A more extensive version of this document used to be at http://www.cs.tu-berlin.de/~jutta/toast.html aka http://kbs.cs.tu-berlin.de/~jutta/toast.html, hosted by the university I studied computer science at many years ago. I don't know whether my alma mater is suffering some sort of technical failure, or whether they finally noticed that I've been gone for about ten years - but my directories there don't seem to exist anymore. I made a couple of backups over the years, but I'll take the opportunity to trim down the page a little.

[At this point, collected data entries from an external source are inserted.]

(** The first page and then the others. *)
Lemma segment_cons p f f1 i pos vp n r w b j k1 k' pr :
  space_ok p → 0 ≤ vp → vp + n + 1 ≤ 786432 → 0 ≤ r → 0 ≤ n → disk f1 = disk f →
  pr = Z.min r 4096 →
  as_step (pk p) k1 (pagedir (cur p)) → mapping (kmem (pk p)) (pagedir (cur p)) vp = None →
  (∀ vp', user_page vp' → vp' ≠ vp →
     mapping (kmem k1) (pagedir (cur p)) vp' = mapping (kmem (pk p)) (pagedir (cur p)) vp') →
  page_loaded k1 (pagedir (cur p)) vp w (disk f) (data_addr i pos) pr →
  segment_loaded (Proc k1 (cur p)) f1 i (pos + pr) (vp + 1) n (r - pr) w b j k' →
  segment_loaded p f i pos vp (n + 1) r w b (j + 1) k'.
Proof.
  intros Hld Hvp Hn Hr Hn0 Hd Hpr Hst1 Hnone Hm1 Hpg [H1 H2 H3 H4 H5 H6]. cbn [pk cur] in *.
  assert (Hv : user_page vp) by (unfold user_page; lia).
  assert (Hkeep : ∀ vp' e, user_page vp' → mapping (kmem (pk p)) (pagedir (cur p)) vp' = Some e →
            mapping (kmem k1) (pagedir (cur p)) vp' = Some e).
  { intros vp' e Hv' He. rewrite Hm1; [done..|]. intros ->. congruence. }
  split.
  - lia.
  - eapply as_step_trans; eauto.
  - intros vp' Hv' Hvp'. rewrite H3, Hm1 by (done || lia). done.
  - intros c Hc. destruct (decide (c = 0)) as [->|]; [by rewrite Z.add_0_r|].
    rewrite <- Hm1 by (unfold user_page; lia). replace (vp + c) with (vp + 1 + (c - 1)) by lia.
    apply H4. lia.
  - intros c Hc. destruct (decide (c = 0)) as [->|].
    + rewrite Z.add_0_r. eapply page_loaded_ext.
      * eapply page_loaded_step; [exact H2|done| |exact Hpg]. apply H3; [done|lia].
      * intros x Hx. destruct (Z.ltb_spec x pr), (Z.ltb_spec x (r - 4096 * 0)); lia.
      * intros _. unfold data_addr. lia.
    + replace (vp + c) with (vp + 1 + (c - 1)) by lia. rewrite <- Hd.
      eapply page_loaded_ext; [apply H5; lia|..].
      * intros x Hx. destruct (Z.ltb_spec x (r - pr - 4096 * (c - 1))), (Z.ltb_spec x (r - 4096 * c)); lia.
      * intros Hpos. unfold data_addr. lia.
  - destruct b; [lia|]. destruct H6 as (Hj & Hwhy). split; [lia|].
    destruct Hwhy as [Hmap|[(kf & Hkf & Hno)|Hlen]].
    + left. rewrite <- Hm1 by (unfold user_page; lia). by replace (vp + (j + 1)) with (vp + 1 + j) by lia.
    + right; left. exists kf. split; [|done]. eapply as_step_trans; eauto.
    + right; right. lia.
Qed.
Lemma words_main_missing fopen stdin argv s :
  fresh_list s → inputs fopen stdin argv = None → words_main granted fopen stdin argv s = Ret (1, []).
Proof.
  intros Hf Hi. unfold words_main. destruct (init_ok s Hf) as (s1 & -> & Hs1). cbn [mbind res_bind].
  destruct argv as [|a argv]; [done|]. by rewrite (count_files_missing granted fopen _ _ _ _ Hi Hs1).
Qed.
Lemma words_main_report fopen stdin argv s texts :
  (∀ k, granted k = true) → fresh_list s → inputs fopen stdin argv = Some texts →
  Z.of_nat (length (texts ≫= words_of)) < 2147483648 →
  ∃ l, words_main granted fopen stdin argv s = Ret (0, mjoin (print_line <$> l))
    ∧ report (texts ≫= words_of) l.
Proof.
  intros Hg Hf Hi Hb. unfold words_main. destruct (init_ok s Hf) as (s1 & -> & Hs1). cbn [mbind res_bind].
  assert (∃ s2 n2, match argv with
      | [] => '(s, n) ← count_words granted s1 O stdin; Ret (Some (s, n))
      | _ => count_files granted fopen s1 O argv
      end = Ret (Some (s2, n2)) ∧ entries s2 (tally (texts ≫= words_of))) as (s2 & n2 & -> & Hs2).
  { destruct argv as [|a argv]; cbn [inputs] in Hi.
    - injection Hi as <-. destruct (count_words_ok granted stdin s1 O [] Hs1) as (s2 & n2 & l & -> & Hs2 & [->|[k Hk]]);
        [|by rewrite Hg in Hk]. exists s2, n2. split; [done|]. cbn. by rewrite app_nil_r.
    - destruct (count_files_ok granted fopen _ _ s1 O [] Hi Hs1) as (s2 & n2 & l & -> & Hs2 & [->|[k Hk]]);
        [|by rewrite Hg in Hk]. by exists s2, n2. }
  cbn [mbind res_bind]. destruct (report_printed _ _ s2 Hb Hs2 eq_refl) as (s3 & l & -> & E & _ & Hr).
  cbn [mbind res_bind]. rewrite E. by exists l.
Qed.

(** C27: The word count program is correct with any list that keeps the promises of word_count.h,
    when every allocation succeeds and the texts have fewer than 2^31 words: if a file does not
    open it prints nothing and exits with status 1, and otherwise it exits with status 0 after
    printing, for the texts read, each word of two letters or more once, with the number of its
    occurrences, by count and then alphabetically. *)
Theorem words_main_correct fopen stdin argv s :
  (∀ k, granted k = true) → fresh_list s →
  match inputs fopen stdin argv with
  | None => words_main granted fopen stdin argv s = Ret (1, [])
  | Some texts =>
    let ws := texts ≫= words_of in
    Z.of_nat (length ws) < 2147483648 →
    ∃ l, words_main granted fopen stdin argv s = Ret (0, mjoin (print_line <$> l))
      ∧ StronglySorted (λ a b, less_count a b = true) l
      ∧ NoDup l.*1 ∧ ∀ w c, (w, c) ∈ l ↔ 0 < c ∧ c = occurrences w ws
  end.
Proof.
  intros Hg Hf. destruct (inputs fopen stdin argv) as [texts|] eqn:Hi; [|by apply words_main_missing].
  intros ws Hb. destruct (words_main_report fopen stdin argv s texts Hg Hf Hi Hb) as (l & E & [? ? ?]).
  by exists l.
Qed.
End Main.
(* ===== verification/WordPar.v ===== *)
(** * Counting words with threads (hw2/word_count_p.c, custom_helpers.c, pwords.c)

    The word count list that threads share: a list.h list of nodes under a mutex.  [pwords]
    starts a thread per file; the threads read words on their own and add them under the
    mutex.  The [struct list] is the sequence of its elements, and [list_sort] the sequence
    of passes KListSort shows list.c to make; a node is known by its element's address. *)
From Stdlib Require Import Sorted.
From stdpp Require Import sorting.
From S2P Require Import Prelude Mem KList KListSort WordCount WordList.

(** ** The shared list *)
(** The nodes on the heap, the list's elements, and whether the mutex is held. *)
Record plist := PList { hosts : gmap Z entry; elems : list Z; locked : bool }.

(** Taking a held mutex blocks for good, unless another thread lets it go. *)
Definition pthread_mutex_lock (s : plist) : res plist :=
  if s.(locked) then Stuck else Ret (PList s.(hosts) s.(elems) true).
Definition pthread_mutex_unlock (s : plist) : plist := PList s.(hosts) s.(elems) false.
(** [list_entry] and a read of the node. *)
Definition host (s : plist) (e : Z) : res entry :=
  match s.(hosts) !! e with Some n => Ret n | None => Panic end.

Definition init_words_p (s : plist) : res plist := Ret (PList s.(hosts) [] false).

Definition len_words_p (s : plist) : res (Z * plist) :=
  s ← pthread_mutex_lock s;
  let length := Z.of_nat (length s.(elems)) in
  Ret (length, pthread_mutex_unlock s).

Fixpoint find_loop_p (s : plist) (es : list Z) (w : word) : res Z :=
  match es with
  | [] => Ret NULL
  | e :: es => n ← host s e; if str_compare w n.1 =? 0 then Ret e else find_loop_p s es w
  end.
Definition find_word_p (s : plist) (w : word) : res Z := find_loop_p s s.(elems) w.

Definition increment_count (s : plist) (e : Z) : res plist :=
  n ← host s e; Ret (PList (<[e := (n.1, s32 (n.2 + 1))]> s.(hosts)) s.(elems) s.(locked)).

Section Alloc.
Context (granted : nat → bool) (place : gmap Z entry → Z).

(** The node comes first and its copy of the word second; the result is the node even when the
    word could not be copied. *)
Definition create_word (s : plist) (w : word) (n : nat) : Z * plist * nat :=
  let wc := if granted n then place s.(hosts) else NULL in
  let wcWord := granted (S n) in
  if negb (wc =? NULL) && wcWord
  then (wc, PList (<[wc := (w, 1)]> s.(hosts)) (wc :: s.(elems)) s.(locked), S (S n))
  else (wc, s, S (S n)).
(** What [add_word] does while it holds the mutex. *)
Definition add_word_body (w : word) (s : plist) (n : nat) : res (Z * plist * nat) :=
  wc ← find_word_p s w;
  if negb (wc =? NULL) then s ← increment_count s wc; Ret (wc, s, n)
  else Ret (create_word s w n).
(** [None] is a null pointer for the word: that return leaves the mutex held. *)
Definition add_word_p (w : option word) (s : plist) (n : nat) : res (Z * plist * nat) :=
  s ← pthread_mutex_lock s;
  match w with
  | None => Ret (NULL, s, n)
  | Some w =>
    '(wc, s, n) ← add_word_body w s n;
    Ret (wc, pthread_mutex_unlock s, n)
  end.
End Alloc.

Fixpoint print_loop_p (s : plist) (es : list Z) : res (list Z) :=
  match es with
  | [] => Ret []
  | e :: es => n ← host s e; out ← print_loop_p s es; Ret (print_line n ++ out)
  end.
(** The output, and the list with the mutex let go. *)
Definition fprint_words_p (s : plist) : res (list Z * plist) :=
  s ← pthread_mutex_lock s;
  out ← print_loop_p s s.(elems);
  Ret (out, pthread_mutex_unlock s).

(** [list_elem_less_comparator]; what a node's fields are when there is no node does not
    matter. *)
Definition list_elem_less_comparator (hs : gmap Z entry) (less : entry → entry → bool) (first second : Z) : bool :=
  if (first =? NULL) || (second =? NULL) then false
  else less (default ([], 0) (hs !! first)) (default ([], 0) (hs !! second)).
(** The passes of [list_sort] over the elements. *)
Fixpoint sort_passes (less : Z → Z → bool) (fuel : nat) (xs : list Z) : res (list Z) :=
  match fuel with
  | O => Stuck
  | S fuel =>
    let '(ys, output_run_cnt) := pass less (S (length xs)) xs in
    if (1 <? output_run_cnt)%nat then sort_passes less fuel ys else Ret ys
  end.
Definition wordcount_sort_p (less : entry → entry → bool) (s : plist) : res plist :=
  s ← pthread_mutex_lock s;
  es ← sort_passes (list_elem_less_comparator s.(hosts) less) (S (length s.(elems))) s.(elems);
  Ret (pthread_mutex_unlock (PList s.(hosts) es s.(locked))).

(** [cleanUpWordCountList]: every node is taken off the list and freed. *)
Fixpoint clean_loop (hs : gmap Z entry) (es : list Z) : res (gmap Z entry) :=
  match es with
  | [] => Ret hs
  | e :: es => match hs !! e with Some _ => clean_loop (delete e hs) es | None => Panic end
  end.
Definition cleanUpWordCountList (s : plist) : res plist :=
  s ← pthread_mutex_lock s;
  hs ← clean_loop s.(hosts) s.(elems);
  Ret (pthread_mutex_unlock (PList hs [] s.(locked))).

(** word_count.h's operations, on this list. *)
#[export] Instance p_ops granted place : WordCountOps plist := {
  init_words := init_words_p;
  add_word w s n := '(wc, s, n) ← add_word_p granted place (Some w) s n; Ret (negb (wc =? NULL), s, n);
  wordcount_sort := wordcount_sort_p;
  fprint_words s := '(out, _) ← fprint_words_p s; Ret out;
}.

Definition less_word_p (wc1 wc2 : entry) : bool :=
  if wc1.2 <? wc2.2 then true else if wc2.2 <? wc1.2 then false else str_compare wc1.1 wc2.1 <? 0.

(** ** Threads *)
Section Threads.
Context (granted : nat → bool) (place : gmap Z entry → Z).

(** The [do] loop of [get_word_p], which grows the block before it writes the last byte. *)
Fixpoint accumulate_p (file : list Z) (character : Z) (b : buffer) (word_size index n : nat)
    : res (option buffer * nat * list Z) :=
  let full := (index =? word_size - 1)%nat in
  let word_size := if full then (word_size * 2)%nat else word_size in
  if full && negb (granted n) then Ret (None, S n, file) else
  let b := if full then b ++ replicate (word_size - length b) None else b in
  let n := if full then S n else n in
  b ← put b index (to_lower character);
  let index := S index in
  match file with
  | [] => b ← put b index 0; Ret (Some b, n, [])
  | character :: file =>
    if isalpha character then accumulate_p file character b word_size index n
    else b ← put b index 0; Ret (Some b, n, file)
  end.
Definition get_word_p (n : nat) (file : list Z) : res (option buffer * nat * list Z) :=
  match skip_nonalpha file with
  | None => Ret (None, n, [])
  | Some (character, file) =>
    if granted n then accumulate_p file character (replicate 16 None) 16 0 (S n)
    else Ret (None, S n, file)
  end.
(** What the client gets for a valid path and the method GET; [n] allocations were made. *)
Definition serve_path (w : site) (n : nat) (p : list Z) : res (list event) :=
  match w.(stat) p with
  | None => Ret (Stat p :: send_failure_response 404)
  | Some Dir =>
    if negb (w.(granted) n) then Panic else
    let indexFilePath := p ++ chars "/index.html" in
    tr ← match w.(stat) indexFilePath with
         | Some Regular => serve_file w (S n) indexFilePath
         | _ => serve_directory w p (S n)
         end;
    Ret (Stat p :: Stat indexFilePath :: tr)
  | Some Regular => tr ← serve_file w n p; Ret (Stat p :: tr)
  | Some Other => Ret (Stat p :: send_failure_response 404)
  end.
(** [handle_files_request]; [answer] is what the [read] of the request gives. *)
Definition handle_files_request (w : site) (answer : option (list Z)) : res (list event) :=
  request ← http_request_parse answer;
  match request with
  | None => Ret (send_failure_response 400)
  | Some r =>
    if negb (peek_is (chr "/") r.(path)) then Ret (send_failure_response 400)
    else if has_dotdot r.(path) then Ret (send_failure_response 403)
    else if negb (w.(granted) 0) then Panic
    else
      let p := relative_path r.(path) in
      tr ← (if negb (text_is r.(method) "GET") then Ret (send_failure_response 405) else serve_path w 1 p);
      Ret (tr ++ close_socket)
  end.

(** ** The server stays inside its directory *)
(** The components of a path, and whether following them from a directory leaves it. *)
Fixpoint components (cur p : list Z) : list (list Z) :=
  match p with
  | [] => [cur]
  | c :: p => if c =? chr "/" then cur :: components [] p else components (cur ++ [c]) p
  end.
Fixpoint stays (depth : nat) (cs : list (list Z)) : bool :=
  match cs with
  | [] => true
  | c :: cs =>
    if bool_decide (c = [] ∨ c = chars ".") then stays depth cs
    else if bool_decide (c = chars "..") then match depth with O => false | S d => stays d cs end
    else stays (S depth) cs
  end.
Definition inside (p : list Z) : Prop := peek_is (chr "/") p = false ∧ stays 0 (components [] p) = true.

The place where it is now, quut.com, the Questionable Utility Company, will likely be around as long as I am. Thanks to the Technische Universität Berlin for its long and largely pain-free hosting services; we'll take it from here.

Dr. Carsten Bormann

My co-author Carsten Bormann has left the TU Berlin to accompany Prof. Ute Bormann to the computer science department of the Universität Bremen. Carsten's email address in Bremen is cabo@tzi.org.

The Schur recursion

The Linear Predictive Coding (LPC) part of the GSM algorithm uses an integer version of the ``Schur recursion'' described by Issai Schur in 1917. (The Levinson-Durbin algorithm from 1959 is better known, but the Schur recursion can be faster when paralellized.) Linear prediction means that the algorithm tries to find parameters for a filter that predicts the signal in the current frame as a weighted sum (or ``linear combination'') of the previous ones. (Wil Howitt offers a short tutorial about LPC and CELP)


GSM for X

Java

Kudos to Steven Pickles for a free full-source Java 1.1 port of the GSM 06.10 Decoder side. Unlike the C library, the Java code is licensed under the Free Software Foundation's General Public License; if you use it, keep the library source available.

Chris Edwards did a Java port of the GSM 06.10 Encoder.

An open-source applet that can play lots of different GSM variants (with or without .wav header) is MumboJumbo, from voxeo's Omi Chandiramani. It's being extended to play other sound formats, too, and you can help.

DOS?

Louis Selvon <lselvon@usa.net> has created a new version of toast for DOS, based on the Patchlevel 10 release. As part of his EE thesis work, Louis also measured the objective and subjective performance (not speed, quality) of GSM 06.10 using MatLab (objective) and his family and neighbors (subjective).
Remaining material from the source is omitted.